╭─ THE DATA
(* ===== verification/Durable.v ===== *)
(** Durable orchestrations as data.

    [duroxide], the durable-execution engine, is a dependency.  An
    orchestration may act only through its [OrchestrationContext], so an
    orchestration body is a value of the free monad [prog] over the operations
    [dop] the program uses: one constructor per context method, [resp] giving
    the type of its answer.  Nothing is assumed of the engine: a run [runs]
    lets it answer each operation with any value of the right type, and every
    theorem about an orchestration quantifies over all runs.  [exec] computes
    the run of a concrete environment.

    [Stopped] covers the two ways a body does not return: [continue_as_new],
    whose future never resolves, and a Rust panic.  [OutOfFuel] marks a model
    recursion cut off by its fuel; it is not a behaviour of the program. *)
From S2P Require Import Prelude.

(** ** Operations of [OrchestrationContext] *)

(** A durable future that has been scheduled and not yet awaited. *)
Definition fut := nat.

Inductive dop : Type :=
| ScheduleActivity (name input : string)
| ScheduleTimer (d : N)
| ScheduleWait (signal : string)
| UtcNow
| CallSubOrchestration (name id input : string)
| StartSubOrchestration (name id input : string)
| StartTimer (d : N)
| StartWait (signal : string)
| Join (fs : list fut)
| Select2Subs (a b : fut)
| Select2WaitTimer (a b : fut).

(** [duroxide::Either2] *)
Inductive either2 (A B : Type) : Type :=
| First (a : A)
| Second (b : B).
Arguments First {A B} a.
Arguments Second {A B} b.

Definition resp (o : dop) : Type :=
  match o with
  | ScheduleActivity _ _ => result string string
  | ScheduleTimer _ => unit
  | ScheduleWait _ => string
  | UtcNow => result Z string
  | CallSubOrchestration _ _ _ => result string string
  | StartSubOrchestration _ _ _ => fut
  | StartTimer _ => fut
  | StartWait _ => fut
  | Join _ => list (result string string)
  | Select2Subs _ _ => either2 (result string string) (result string string)
  | Select2WaitTimer _ _ => either2 string unit
  end.

(** ** Programs *)

Inductive stop : Type :=
| ContinuedAsNew (input : string)
| Panicked (msg : string)
| OutOfFuel.

Inductive prog (A : Type) : Type :=
| Ret (a : A)
| Stop (s : stop)
| Vis (o : dop) (k : resp o -> prog A).
Arguments Ret {A} a.
Arguments Stop {A} s.
Arguments Vis {A} o k.

Fixpoint bind {A B} (p : prog A) (k : A -> prog B) : prog B :=
  match p with
  | Ret a => k a
  | Stop s => Stop s
  | Vis o f => Vis o (fun r => bind (f r) k)
  end.

Definition op (o : dop) : prog (resp o) := Vis o Ret.

(** [let! x := p in k] awaits [p]. *)
Notation "'let!' x ':=' p 'in' k" := (bind p (fun x => k))
  (at level 10, x pattern, p at level 100, k at level 200) : rust_scope.

(** [p.await?]: run [p], stop the function with its error. *)
Definition bind_result {A B E} (p : prog (result A E)) (k : A -> prog (result B E))
  : prog (result B E) :=
  let! r := p in match r with Ok a => k a | Err e => Ret (Err e) end.
Notation "'let!?' x ':=' p 'in' k" := (bind_result p (fun x => k))
  (at level 10, x pattern, p at level 100, k at level 200) : rust_scope.
(** [r?] on a plain [Result], inside an orchestration. *)
Notation "'let~?' x ':=' r 'in' k" := (bind_result (Ret r) (fun x => k))
  (at level 10, x pattern, r at level 100, k at level 200) : rust_scope.

(** Which generation of which instance is running. *)
Record OrchestrationContext := mkContext {
  ctx_instance_id : string;
  ctx_execution_id : N;
}.

(** ** Runs *)

Inductive outcome (A : Type) : Type :=
| Done (a : A)
| Stopped (s : stop).
Arguments Done {A} a.
Arguments Stopped {A} s.

(** An operation with the engine's answer. *)
Record event := Ev { ev_op : dop; ev_resp : resp ev_op }.

(** [runs p tr o]: some engine makes [p] perform the events [tr] and end in
    [o]. *)
Fixpoint runs {A} (p : prog A) (tr : list event) (o : outcome A) : Prop :=
  match p with
  | Ret a => tr = [] /\ o = Done a
  | Stop s => tr = [] /\ o = Stopped s
  | Vis c k => exists r tr', tr = Ev c r :: tr' /\ runs (k r) tr' o
  end.

(** An engine as a function of the history so far. *)
Definition env := list event -> forall o : dop, resp o.

Fixpoint exec {A} (e : env) (hist : list event) (p : prog A) : list event * outcome A :=
  match p with
  | Ret a => ([], Done a)
  | Stop s => ([], Stopped s)
  | Vis c k =>
      let r := e hist c in
      let '(tr, o) := exec e (hist ++ [Ev c r]) (k r) in (Ev c r :: tr, o)
  end.

(** The engine that always gives the same answers: to activities, to the clock,
    to signals, and to subtrees. *)
Definition answering (activity : result string string) (now : Z) (signal : string)
    (subtree : result string string) : env := fun _ o =>
  match o with
  | ScheduleActivity _ _ => activity
  | ScheduleTimer _ => tt
  | ScheduleWait _ => signal
  | UtcNow => Ok now
  | CallSubOrchestration _ _ _ => subtree
  | StartSubOrchestration _ _ _ => 0
  | StartTimer _ => 0
  | StartWait _ => 0
  | Join fs => map (fun _ => subtree) fs
  | Select2Subs _ _ => First subtree
  | Select2WaitTimer _ _ => First signal
  end.

(** Partial-correctness triple over all engines. *)
Definition post {A} (p : prog A) (Q : list event -> outcome A -> Prop) : Prop :=
  forall tr o, runs p tr o -> Q tr o.

(** The operations of a run, without the answers. *)
Definition ops (tr : list event) : list dop := map ev_op tr.

(** ** Projections of a trace *)

Definition activity_of (e : event) : option (string * string) :=
  match ev_op e with ScheduleActivity n i => Some (n, i) | _ => None end.
Definition activities (tr : list event) : list (string * string) := omap activity_of tr.

Definition is_timer (e : event) : bool :=
  match ev_op e with ScheduleTimer _ => true | _ => false end.
Definition timer_of (e : event) : option N :=
  match ev_op e with ScheduleTimer d => Some d | _ => None end.
Definition timers (tr : list event) : list N := omap timer_of tr.

(** ** Facts *)

Lemma exec_runs {A} e hist (p : prog A) :
  runs p (fst (exec e hist p)) (snd (exec e hist p)).
Proof.
  revert hist. induction p as [a|s|c k IH]; intros hist; simpl; [done..|].
  specialize (IH (e hist c) (hist ++ [Ev c (e hist c)])).
  destruct (exec e (hist ++ _) (k (e hist c))) as [tr o]. eauto.
Qed.

Lemma runs_bind {A B} (p : prog A) (k : A -> prog B) tr o :
  runs (bind p k) tr o <->
  (exists tr1 tr2 a, tr = tr1 ++ tr2 /\ runs p tr1 (Done a) /\ runs (k a) tr2 o) \/
  (exists s, o = Stopped s /\ runs p tr (Stopped s)).
Proof.
  revert tr. induction p as [a|s|c f IH]; intros tr; simpl.
  - split.
    + intros H. left. exists [], tr, a. done.
    + intros [(tr1 & tr2 & a' & -> & [-> [= ->]] & Hr) | (s & -> & _ & [=])]. done.
  - split.
    + intros [-> ->]. right. eauto.
    + intros [(tr1 & tr2 & a' & -> & [_ [=]] & Hr) | (s' & -> & -> & [= ->])]. done.
  - split.
    + intros (r & tr' & -> & [(tr1 & tr2 & a & -> & H1 & H2)|(s & -> & H)]%IH).
      * left. exists (Ev c r :: tr1), tr2, a. split_and!; [done| |done]. eauto.
      * right. exists s. split; [done|]. eauto.
    + intros [(tr1 & tr2 & a & -> & (r & tr1' & -> & H1) & H2)|(s & -> & r & tr' & -> & H)].
      * exists r, (tr1' ++ tr2). split; [done|]. apply IH. left. eauto 10.
      * exists r, tr'. split; [done|]. apply IH. right. eauto.
Qed.

Lemma post_ret {A} (a : A) (Q : list event -> outcome A -> Prop) : Q [] (Done a) -> post (Ret a) Q.
Proof. intros H tr o [-> ->]. done. Qed.

Lemma post_stop {A} s (Q : list event -> outcome A -> Prop) : Q [] (Stopped s) -> post (Stop s) Q.
Proof. intros H tr o [-> ->]. done. Qed.

Lemma post_vis {A} c (k : resp c -> prog A) (Q : list event -> outcome A -> Prop) :
  (forall r, post (k r) (fun tr o => Q (Ev c r :: tr) o)) -> post (Vis c k) Q.
Proof. intros H tr o (r & tr' & -> & Hr). by apply H. Qed.

Lemma post_op {A} c (k : resp c -> prog A) (Q : list event -> outcome A -> Prop) :
  (forall r, post (k r) (fun tr o => Q (Ev c r :: tr) o)) -> post (bind (op c) k) Q.
Proof. apply post_vis. Qed.

Lemma post_bind {A B} (p : prog A) (k : A -> prog B) (P : list event -> outcome A -> Prop) Q :
  post p P ->
  (forall tr a, P tr (Done a) -> post (k a) (fun tr' o => Q (tr ++ tr') o)) ->
  (forall tr s, P tr (Stopped s) -> Q tr (Stopped s)) ->
  post (bind p k) Q.
Proof.
  intros Hp Hk Hs tr o [(tr1 & tr2 & a & -> & H1 & H2)|(s & -> & H)]%runs_bind.
  - eapply Hk; eauto.
  - auto.
Qed.

Lemma post_mono {A} (p : prog A) (P Q : list event -> outcome A -> Prop) :
  post p P -> (forall tr o, P tr o -> Q tr o) -> post p Q.
Proof. unfold post. eauto. Qed.

Lemma post_bind_result {A B E} (p : prog (result A E)) (k : A -> prog (result B E)) P Q :
  post p P ->
  (forall tr a, P tr (Done (Ok a)) -> post (k a) (fun tr' o => Q (tr ++ tr') o)) ->
  (forall tr e, P tr (Done (Err e)) -> Q tr (Done (Err e))) ->
  (forall tr s, P tr (Stopped s) -> Q tr (Stopped s)) ->
  post (bind_result p k) Q.
Proof.
  intros Hp Hk He Hs. eapply post_bind; [done| |done].
  intros tr [a|e] H; [by apply Hk|]. apply post_ret. rewrite app_nil_r. auto.
Qed.

Lemma bind_assoc {A B C} (p : prog A) (f : A -> prog B) (g : B -> prog C) tr o :
  runs (bind (bind p f) g) tr o <-> runs (bind p (fun a => bind (f a) g)) tr o.
Proof.
  revert tr. induction p as [a|s|c k IH]; intros tr; simpl; [done..|].
  split; intros (r & tr' & -> & H); exists r, tr'; split; try done; by apply IH.
Qed.

Lemma ops_app tr1 tr2 : ops (tr1 ++ tr2) = ops tr1 ++ ops tr2.
Proof. apply map_app. Qed.

Lemma activities_app tr1 tr2 : activities (tr1 ++ tr2) = activities tr1 ++ activities tr2.
Proof. apply omap_app. Qed.

Lemma timers_app tr1 tr2 : timers (tr1 ++ tr2) = timers tr1 ++ timers tr2.
Proof. apply omap_app. Qed.

(** Takes a hypothesis [runs p tr o] apart along the structure of [p]. *)
Ltac run_step H :=
  lazymatch type of H with
  | runs (Ret _) _ _ => destruct H as [-> ->]
  | runs (Stop _) _ _ => destruct H as [-> ->]
  | runs (Vis _ _) _ _ => destruct H as (? & ? & -> & H); simpl in H
  | runs (bind (op _) _) _ _ => destruct H as (? & ? & -> & H); simpl in H
  | runs (bind (Ret _) _) _ _ => cbn [bind] in H
  | runs (bind_result (Ret _) _) _ _ => unfold bind_result in H at 1; cbn [bind] in H
  end.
╰─
TASK DETAILS: Return only the part of the records above that opens with the line containing "post (Ret a) Q." and closes with the line containing "(op c) k) Q.", ends included.

EXPECTED ANSWER:
Lemma post_ret {A} (a : A) (Q : list event -> outcome A -> Prop) : Q [] (Done a) -> post (Ret a) Q.
Proof. intros H tr o [-> ->]. done. Qed.

Lemma post_stop {A} s (Q : list event -> outcome A -> Prop) : Q [] (Stopped s) -> post (Stop s) Q.
Proof. intros H tr o [-> ->]. done. Qed.

Lemma post_vis {A} c (k : resp c -> prog A) (Q : list event -> outcome A -> Prop) :
  (forall r, post (k r) (fun tr o => Q (Ev c r :: tr) o)) -> post (Vis c k) Q.
Proof. intros H tr o (r & tr' & -> & Hr). by apply H. Qed.

Lemma post_op {A} c (k : resp c -> prog A) (Q : list event -> outcome A -> Prop) :
  (forall r, post (k r) (fun tr o => Q (Ev c r :: tr) o)) -> post (bind (op c) k) Q.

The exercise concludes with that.